Subject: Re: On whitespaces and new-line
From: Steve Downey (sdowney_at_[hidden])
Date: 2021-03-25 14:46:21
>From https://www.unicode.org/reports/tr44/tr44-26.html#White_Space -
UnicodeÂ® Standard Annex #44 UNICODE CHARACTER DATABASE
B N Spaces, separator characters and other control characters which should
be treated by programming languages as "white space" for the purpose of
parsing elements. See also Line_Break
which classify space characters and related controls somewhat differently
for particular text segmentation contexts.
And from PropList.txt, where the White_Space binary property lives
0009..000D ; White_Space # Cc  <control-0009>..<control-000D>
0020 ; White_Space # Zs SPACE
0085 ; White_Space # Cc <control-0085>
00A0 ; White_Space # Zs NO-BREAK SPACE
1680 ; White_Space # Zs OGHAM SPACE MARK
2000..200A ; White_Space # Zs  EN QUAD..HAIR SPACE
2028 ; White_Space # Zl LINE SEPARATOR
2029 ; White_Space # Zp PARAGRAPH SEPARATOR
202F ; White_Space # Zs NARROW NO-BREAK SPACE
205F ; White_Space # Zs MEDIUM MATHEMATICAL SPACE
3000 ; White_Space # Zs IDEOGRAPHIC SPACE
New-line is a bit more complicated because in some contexts it's a line
break in source, however that is designated, and other times it is exactly
the control character '\n', whatever the value of that is.

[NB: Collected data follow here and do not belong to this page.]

(** * PowerNV PHB4 PEC (PCI Express Controller) model

    A shallow embedding of [hw/pci-host/pnv_phb4_pec.c]: the two XSCOM
    register banks of a PEC ("nest" and "pci"), the realisation of a PEC and
    of its stacks, and the device-tree export of a PEC.

    Conventions.
    - C integers are [Z]; every conversion that can wrap is written out
      ([uint32_t], [int_of_uint32]).
    - A C array is a [list] of the declared length; an access outside of it
      is undefined behaviour in C and is the outcome [Undefined] here.
    - [exit()]/[abort()] paths ([_FDT], [error_abort]) are the outcome
      [Exits].
    - Constants coming from headers that this file only includes are the
      fields of the class [Phb4Headers]; [pnv9_headers] gives the POWER9
      values. *)

From Stdlib Require Import ZArith List String Ascii Bool Lia.
From Stdlib Require Import DecimalString HexadecimalString DecimalZ HexadecimalN.
From stdpp Require Import base list list_numbers.
Import ListNotations.

Open Scope Z_scope.

(** ** Machine integers and printf conversions *)

(** Conversion of an integer to [uint32_t]. *)
Definition uint32_t (z : Z) : Z := z mod 2 ^ 32.

(** A [uint32_t] value read back as an [int] (what [%d] does with it). *)
Definition int_of_uint32 (z : Z) : Z := if z <? 2 ^ 31 then z else z - 2 ^ 32.

(** [%d] *)
Definition fmt_d (z : Z) : string :=
  DecimalString.NilZero.string_of_int (Z.to_int z).

(** [%x], [HWADDR_PRIx], [PRIx64]: lower-case hexadecimal, no padding. *)
Definition fmt_x (z : Z) : string :=
  HexadecimalString.NilZero.string_of_uint (N.to_hex_uint (Z.to_N z)).

Definition nl : string := String (ascii_of_nat 10) EmptyString.

Fixpoint concat_str (l : list string) : string :=
  match l with
  | [] => EmptyString
  | s :: l' => String.append s (concat_str l')
  end.

(** The bytes of a C string, without the terminating NUL. *)
Fixpoint bytes_of_string (s : string) : list Z :=
  match s with
  | EmptyString => []
  | String c s' => Z.of_nat (nat_of_ascii c) :: bytes_of_string s'
  end.

(** The memory image of a 32-bit big-endian word: [cpu_to_be32] followed by
    a byte-wise copy, and [cpu_to_fdt32] inside [fdt_setprop_cell]. *)
Definition cpu_to_be32 (v : Z) : list Z :=
  [ Z.land (Z.shiftr v 24) 255; Z.land (Z.shiftr v 16) 255;
    Z.land (Z.shiftr v 8) 255; Z.land v 255 ].

(** ** Outcomes of a C call *)

Inductive outcome (A : Type) : Type :=
| Returns (a : A)      (* the call returns *)
| Exits                (* the process exits: [_FDT], [error_abort], [error_fatal] *)
| Undefined.           (* undefined behaviour: access outside of an array *)

Arguments Returns {A} a.
Arguments Exits {A}.
Arguments Undefined {A}.

Definition obind {A B : Type} (m : outcome A) (k : A -> outcome B) : outcome B :=
  match m with
  | Returns a => k a
  | Exits => Exits
  | Undefined => Undefined
  end.

Notation "'let*' x := m 'in' k" := (obind m (fun x => k))
  (at level 10, x name, m at level 100, k at level 200).
Notation "'let*' ' p := m 'in' k" := (obind m (fun p => k))
  (at level 10, p pattern, m at level 100, k at level 200).

(** [a[i]] and [a[i] = v] on a C array.  *)
Definition array_get {A : Type} (a : list A) (i : Z) : outcome A :=
  match a !! Z.to_nat i with
  | Some v => if 0 <=? i then Returns v else Undefined
  | None => Undefined
  end.

Definition array_set {A : Type} (a : list A) (i : Z) (v : A) : outcome (list A) :=
  if (0 <=? i) && (i <? Z.of_nat (length a))
  then Returns (<[Z.to_nat i := v]> a)
  else Undefined.

(** ** Header constants *)

(** The register numbers of [hw/pci-host/pnv_phb4_regs.h], the array sizes
    and the version of [hw/pci-host/pnv_phb4.h], and the XSCOM ranges of
    [hw/ppc/pnv_xscom.h]. *)
Class Phb4Headers : Type := {
  PEC_NEST_PBCQ_HW_CONFIG : Z;
  PEC_NEST_DROP_PRIO_CTRL : Z;
  PEC_NEST_PBCQ_ERR_INJECT : Z;
  PEC_NEST_PCI_NEST_CLK_TRACE_CTL : Z;
  PEC_NEST_PBCQ_PMON_CTRL : Z;
  PEC_NEST_PBCQ_PBUS_ADDR_EXT : Z;
  PEC_NEST_PBCQ_PRED_VEC_TIMEOUT : Z;
  PEC_NEST_CAPP_CTRL : Z;
  PEC_NEST_PBCQ_READ_STK_OVR : Z;
  PEC_NEST_PBCQ_WRITE_STK_OVR : Z;
  PEC_NEST_PBCQ_STORE_STK_OVR : Z;
  PEC_NEST_PBCQ_RETRY_BKOFF_CTRL : Z;
  PEC_PCI_PBAIB_HW_CONFIG : Z;
  PEC_PCI_PBAIB_READ_STK_OVR : Z;
  PHB4_PEC_NEST_REGS_COUNT : Z;
  PHB4_PEC_PCI_REGS_COUNT : Z;
  PHB4_PEC_MAX_STACKS : Z;
  PNV_PHB4_VERSION : Z;
  PNV9_XSCOM_PEC_NEST_BASE : Z;
  PNV9_XSCOM_PEC_NEST_SIZE : Z;
  PNV9_XSCOM_PEC_PCI_BASE : Z;
  PNV9_XSCOM_PEC_PCI_SIZE : Z
}.

(** The values of these constants for POWER9, on which the examples at the
    end of the file are run. *)
Definition pnv9_headers : Phb4Headers := {|
  PEC_NEST_PBCQ_HW_CONFIG := 0x00;
  PEC_NEST_DROP_PRIO_CTRL := 0x01;
  PEC_NEST_PBCQ_ERR_INJECT := 0x02;
  PEC_NEST_PCI_NEST_CLK_TRACE_CTL := 0x03;
  PEC_NEST_PBCQ_PMON_CTRL := 0x04;
  PEC_NEST_PBCQ_PBUS_ADDR_EXT := 0x05;
  PEC_NEST_PBCQ_PRED_VEC_TIMEOUT := 0x06;
  PEC_NEST_CAPP_CTRL := 0x07;
  PEC_NEST_PBCQ_READ_STK_OVR := 0x08;
  PEC_NEST_PBCQ_WRITE_STK_OVR := 0x09;
  PEC_NEST_PBCQ_STORE_STK_OVR := 0x0a;
  PEC_NEST_PBCQ_RETRY_BKOFF_CTRL := 0x0b;
  PEC_PCI_PBAIB_HW_CONFIG := 0x00;
  PEC_PCI_PBAIB_READ_STK_OVR := 0x02;
  PHB4_PEC_NEST_REGS_COUNT := 0xf;
  PHB4_PEC_PCI_REGS_COUNT := 0xf;
  PHB4_PEC_MAX_STACKS := 3;
  PNV_PHB4_VERSION := 0x000000a400000002;
  PNV9_XSCOM_PEC_NEST_BASE := 0x4010c00;
  PNV9_XSCOM_PEC_NEST_SIZE := 0x100;
  PNV9_XSCOM_PEC_PCI_BASE := 0xd010800;
  PNV9_XSCOM_PEC_PCI_SIZE := 0x200
|}.

(** ** Device state *)

(** What the PEC code sets on a PHB4 before realising it. *)
Record PnvPHB4 : Type := {
  phb_chip_id : Z;     (* property "chip-id" *)
  phb_index : Z;       (* property "index" *)
  phb_version : Z;     (* property "version" *)
  phb_stack : Z;       (* link "stack": the stack's number *)
  phb_realized : bool
}.

Record PnvPhb4PecStack : Type := {
  stack_no : Z;              (* property "stack-no" *)
  stk_pec : bool;            (* link "pec" set *)
  phb : option PnvPHB4;      (* stack->phb *)
  stk_realized : bool;
  stk_parented : bool        (* still a child of the PEC *)
}.

Inductive bank : Type := Nest | Pci.

(** The arguments [pnv_xscom_region_init] is called with. *)
Record MemoryRegion : Type := {
  mr_ops : bank;
  mr_name : string;
  mr_size : Z
}.

Record PnvPhb4PecState : Type := {
  index : Z;
  chip_id : Z;
  chip_num_pecs : Z;   (* PNV_CHIP_GET_CLASS(pec->chip)->num_pecs *)
  nest_regs : list Z;
  nest_regs_mr : option MemoryRegion;
  pci_regs : list Z;
  pci_regs_mr : option MemoryRegion;
  num_stacks : Z;
  stacks : list PnvPhb4PecStack
}.

Definition set_nest_regs (pec : PnvPhb4PecState) (r : list Z) : PnvPhb4PecState :=
  {| index := index pec; chip_id := chip_id pec; chip_num_pecs := chip_num_pecs pec;
     nest_regs := r; nest_regs_mr := nest_regs_mr pec;
     pci_regs := pci_regs pec; pci_regs_mr := pci_regs_mr pec;
     num_stacks := num_stacks pec; stacks := stacks pec |}.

Raw string literals make this visible, and there's a note that says that
line breaks in source are to be encoded as \n in the execution string.
On Thu, Mar 25, 2021 at 9:46 AM Corentin via SG16 <sg16_at_[hidden]>
> As indicated in the telecon, here is a mail full of whitespaces and line
> The issues with whitespaces and line breaks are multiple.
> - We are not consistent about the spelling of whitespace - Editorial PR
> - We are not consistent about using "whitespace character" or just
> "whitespace". I believe the solution here would be to make whitespace a
> grammar term
> - We should use the unicode name, in upper case to spell the various
> whitespaces when they are mentioned
> - new-line is sometimes a grammar term, sometimes not
> I believe the solution for all of these issues is to introduce and use
> grammar terms for both new-line and whitespaces
> *Unicode whitespaces and newlines*
> The list of new lines is as follows
> LF: Line Feed, U+000A
> VT: Vertical Tab, U+000B
> FF: Form Feed, U+000C
> CR: Carriage Return, U+000D
> CR+LF: CR (U+000D) followed by LF (U+000A)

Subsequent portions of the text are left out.